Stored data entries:
★ ★ ★
(* ===== verification/PumbleReplies.v ===== *)
(** * What a rendering that settles has delivered

    Over the runs of a rendering (Effects.v): one that resolves has posted the
    whole reply; one of a terminal event that rejects ends the correlation all
    the same, so that the event posted again is dropped. *)

From S2P Require Import Prelude RecordUpdate JsValue Contracts Effects PumbleRenderer PumbleEffects PumbleDelivery.
From S2P Require Import PumbleBooks.
From stdpp Require Import pretty.
From stdpp Require Import options.

Definition answer : Type := {c : RenderCall & RenderReply c}.
#[local] Existing Instance history.

(** ** The text and the attachments of a reply *)

Definition text_posted (text : string) (tr : list answer) : Prop :=
  exists target c r, existT c r ∈ tr /\ confirmed c r = true /\
    (c = sendMessage target text final_text \/ exists id, c = editMessage target id text final_text).

Definition attachment_sent (n : nat) (a : WorkspaceAttachment) (tr : list answer) : Prop :=
  exists target r, existT (sendAttachment target n a) r ∈ tr /\ is_ok r = true.

Lemma text_posted_app text g x : text_posted text g -> text_posted text (g ++ x).
Proof. intros (t & c & r & Hin & H). exists t, c, r. split; [apply elem_of_app; by left | done]. Qed.

Lemma attachment_sent_app n a g x : attachment_sent n a g -> attachment_sent n a (g ++ x).
Proof. intros (t & r & Hin & H). exists t, r. split; [apply elem_of_app; by left | done]. Qed.

Section replies.
Context (e : OutboundEvent) (text : string) (files : list WorkspaceAttachment).
Context (st0 : CorrelationState) (known0 : list string).
#[local] Abbreviation M := (async RenderReply Rendering string).

Definition has_text (g : list answer) : Prop :=
  text = "" \/ "text" ∈ known0 \/ finalTextPosted st0 = true \/ text_posted text g.

Definition has_file (g : list answer) (n : nat) (a : WorkspaceAttachment) : Prop :=
  attachment_key n ∈ known0 \/ n ∈ sentAttachmentIndexes st0 \/ attachment_sent n a g.

(** What is noted as sent was sent. *)
Definition noted (g : list answer) (s : Rendering) : Prop :=
  forall n a, files !! n = Some a ->
    attachment_key n ∈ rd_checkpoints s \/ n ∈ sentAttachmentIndexes (rd_state s) -> has_file g n a.

Definition delivering (b : bool) (n : nat) (g : list answer) (s : Rendering) : Prop :=
  noted g s /\ (b = true -> has_text g) /\ forall m a, (m < n)%nat -> files !! m = Some a -> has_file g m a.

Lemma has_file_app g x n a : has_file g n a -> has_file (g ++ x) n a.
Proof. unfold has_file. intros [?|[?|?]]; [by left | by right; left | right; right; by apply attachment_sent_app]. Qed.

Lemma has_text_app g x : has_text g -> has_text (g ++ x).
Proof. unfold has_text. intros [?|[?|[?|?]]]; eauto using text_posted_app. Qed.

Lemma delivering_app b n g x s : delivering b n g s -> delivering b n (g ++ x) s.
Proof.
  intros (Hn & Ht & Hf). split_and!.
  - intros m a Hm Hk. by apply has_file_app, (Hn m a).
  - intros Hb. by apply has_text_app, Ht.
  - intros m a Hm Ha. by apply has_file_app, (Hf m a).
Qed.

(** A method keeps [I] while it does not throw. *)
Definition preserves (I : list answer -> Rendering -> Prop) {X} (m : M X) : Prop :=
  forall g s, I g s -> awp g m s (fun g r s => match r with Ok _ => I g s | Throw _ => True end).

Section preserves.
Context (b : bool) (n : nat).
#[local] Abbreviation I := (delivering b n).

Lemma preserves_ret {X} (x : X) : preserves I (aret x).
Proof. by intros g s Hs. Qed.

Lemma preserves_throw {X} (err : string) : preserves I (athrow err : M X).
Proof. by intros g s Hs. Qed.

Lemma preserves_bind {X Y} (m : M X) (f : X -> M Y) :
  preserves I m -> (forall x, preserves I (f x)) -> preserves I (abind m f).
Proof.
  intros Hm Hf g s Hs. apply awp_bind. eapply awp_mono; [by apply Hm|].
  intros g' [x|err] s' Hs'; [by apply Hf | done].
Qed.

Lemma preserves_reading {Y} (f : Rendering -> M Y) : (forall s, preserves I (f s)) -> preserves I (abind asget f).
Proof. intros Hf g s Hs. apply awp_asget. by apply Hf. Qed.

Lemma preserves_await (c : RenderCall) : preserves I (await c).
Proof. intros g s Hs. apply awp_await; [done|]. intros r g' ->. by apply delivering_app. Qed.

Lemma preserves_call {X} (c : RenderCall) (to : RenderReply c -> result string X) : preserves I (call c to).
Proof.
  apply preserves_bind; [apply preserves_await|]. intros r g s Hs. unfold lift, awp. simpl. by destruct (to r).
Qed.

Lemma preserves_safe {X} (c : RenderCall) (to : RenderReply c -> result string X) : preserves I (safe c to).
Proof. apply preserves_bind; [apply preserves_await | intros r; apply preserves_ret]. Qed.

Lemma preserves_mutate (f : CorrelationState -> CorrelationState) :
  (forall st, sentAttachmentIndexes (f st) = sentAttachmentIndexes st) -> preserves I (mutate f).
Proof.
  intros Hf g s (Hn & Ht & Hfi). split_and!; [|done..]. intros m a Hm Hk. simpl in Hk. rewrite Hf in Hk.
  by apply (Hn m a).
Qed.

(** A checkpoint other than an attachment's. *)
Lemma preserves_mark eventId k :
  (forall n, k <> attachment_key n) -> preserves I (markCheckpoint server_options eventId k).
Proof.
  intros Hk. apply preserves_reading. intros s0. case_bool_decide; [apply preserves_ret|].
  apply preserves_bind; [apply preserves_call|]. intros _ g s (Hn & Ht & Hf). split_and!; [|done..].
  intros m a Hm [Hin|Hin]; [|by apply (Hn m a); [|right]]. apply (Hn m a); [done|]. left.
  simpl in Hin. unfold set_add in Hin. case_bool_decide; [done|].
  apply elem_of_app in Hin as [?|Hin]; [done|]. apply list_elem_of_singleton in Hin. by destruct (Hk m).
Qed.

Lemma drop_interim_preserves target : preserves I (drop_interim target).
Proof.
  apply preserves_reading. intros s. destruct (interimMessageId _); [|apply preserves_ret].
  apply preserves_bind; [apply preserves_safe | by intros _; apply preserves_mutate].
Qed.

Lemma notify_preserves target eventId k t :
  (forall n, k <> attachment_key n) -> preserves I (notify server_options target eventId k t).
Proof.
  intros Hk. apply preserves_reading. intros s. case_bool_decide; [apply preserves_ret|].
  apply preserves_bind; [apply preserves_safe|]. intros []; [by apply preserves_mark | apply preserves_ret].
Qed.
End preserves.
(** The directories [todo] below [cur], each made when it is missing. *)
Fixpoint make_directories (fault : option Fault) (cur : path) (todo : list string) (t : tree)
  : result Errno unit * tree :=
  match todo with
  | [] => (Ok tt, t)
  | c :: todo =>
      match t (c :: cur) with
      | None =>
          match fault with
          | Some (mkFault e O _) => (Throw (Refused e), t)
          | Some (mkFault e (S n) l) =>
              make_directories (Some (mkFault e n l)) (c :: cur) todo
                (set_node (c :: cur) (Some Directory) t)
          | None => make_directories None (c :: cur) todo (set_node (c :: cur) (Some Directory) t)
          end
      | Some Directory => make_directories fault (c :: cur) todo t
      | Some (File _ _) => (Throw (match todo with [] => EEXIST | _ => ENOTDIR end), t)
      | Some (Symlink absolute target) =>
          match follow t (if absolute then [] else cur) target with
          | Ok r => if is_directory (t r) then make_directories fault r todo t else (Throw EEXIST, t)
          | Throw _ => (Throw EEXIST, t)
          end
      end
  end.

(** [mkdir(p, { recursive: true })]: a fault that comes after the last
    directory is one too. *)
Definition mkdirp_call (p : path) : call unit := fun fault t =>
  let '(r, t') := make_directories fault [] (rev p) t in
  (match r, fault with Ok _, Some e => Throw (errno e) | _, _ => r end, t').

(** ** Paths without links

    [clean t p]: no component of [p] is a symbolic link. *)

Definition is_link (n : option Node) : bool := match n with Some (Symlink _ _) => true | _ => false end.

Definition clean (t : tree) (p : path) : Prop := forall q, q `suffix_of` p -> is_link (t q) = false.

Lemma below_cons c (p q : path) : q `suffix_of` c :: p <-> q = c :: p \/ q `suffix_of` p.
Proof.
  split.
  - intros [[|x k] Hk]; simplify_eq/=; [by left|]. right. by exists k.
  - intros [->|H]; [done|]. by apply suffix_cons_r.
Qed.

Lemma clean_suffix t p q : q `suffix_of` p -> clean t p -> clean t q.
Proof. intros Hq Hp r Hr. apply Hp. by etrans. Qed.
★ ★ ★
**GOAL OF THE EXERCISE**
Only the lines from the one holding "directory is one too. *)" through the end of the records should appear in the answer, each repeated exactly.

**SOLUTION FOR THIS TASK**
    directory is one too. *)
Definition mkdirp_call (p : path) : call unit := fun fault t =>
  let '(r, t') := make_directories fault [] (rev p) t in
  (match r, fault with Ok _, Some e => Throw (errno e) | _, _ => r end, t').

(** ** Paths without links

    [clean t p]: no component of [p] is a symbolic link. *)

Definition is_link (n : option Node) : bool := match n with Some (Symlink _ _) => true | _ => false end.

Definition clean (t : tree) (p : path) : Prop := forall q, q `suffix_of` p -> is_link (t q) = false.

Lemma below_cons c (p q : path) : q `suffix_of` c :: p <-> q = c :: p \/ q `suffix_of` p.
Proof.
  split.
  - intros [[|x k] Hk]; simplify_eq/=; [by left|]. right. by exists k.
  - intros [->|H]; [done|]. by apply suffix_cons_r.
Qed.

Lemma clean_suffix t p q : q `suffix_of` p -> clean t p -> clean t q.
Proof. intros Hq Hp r Hr. apply Hp. by etrans. Qed.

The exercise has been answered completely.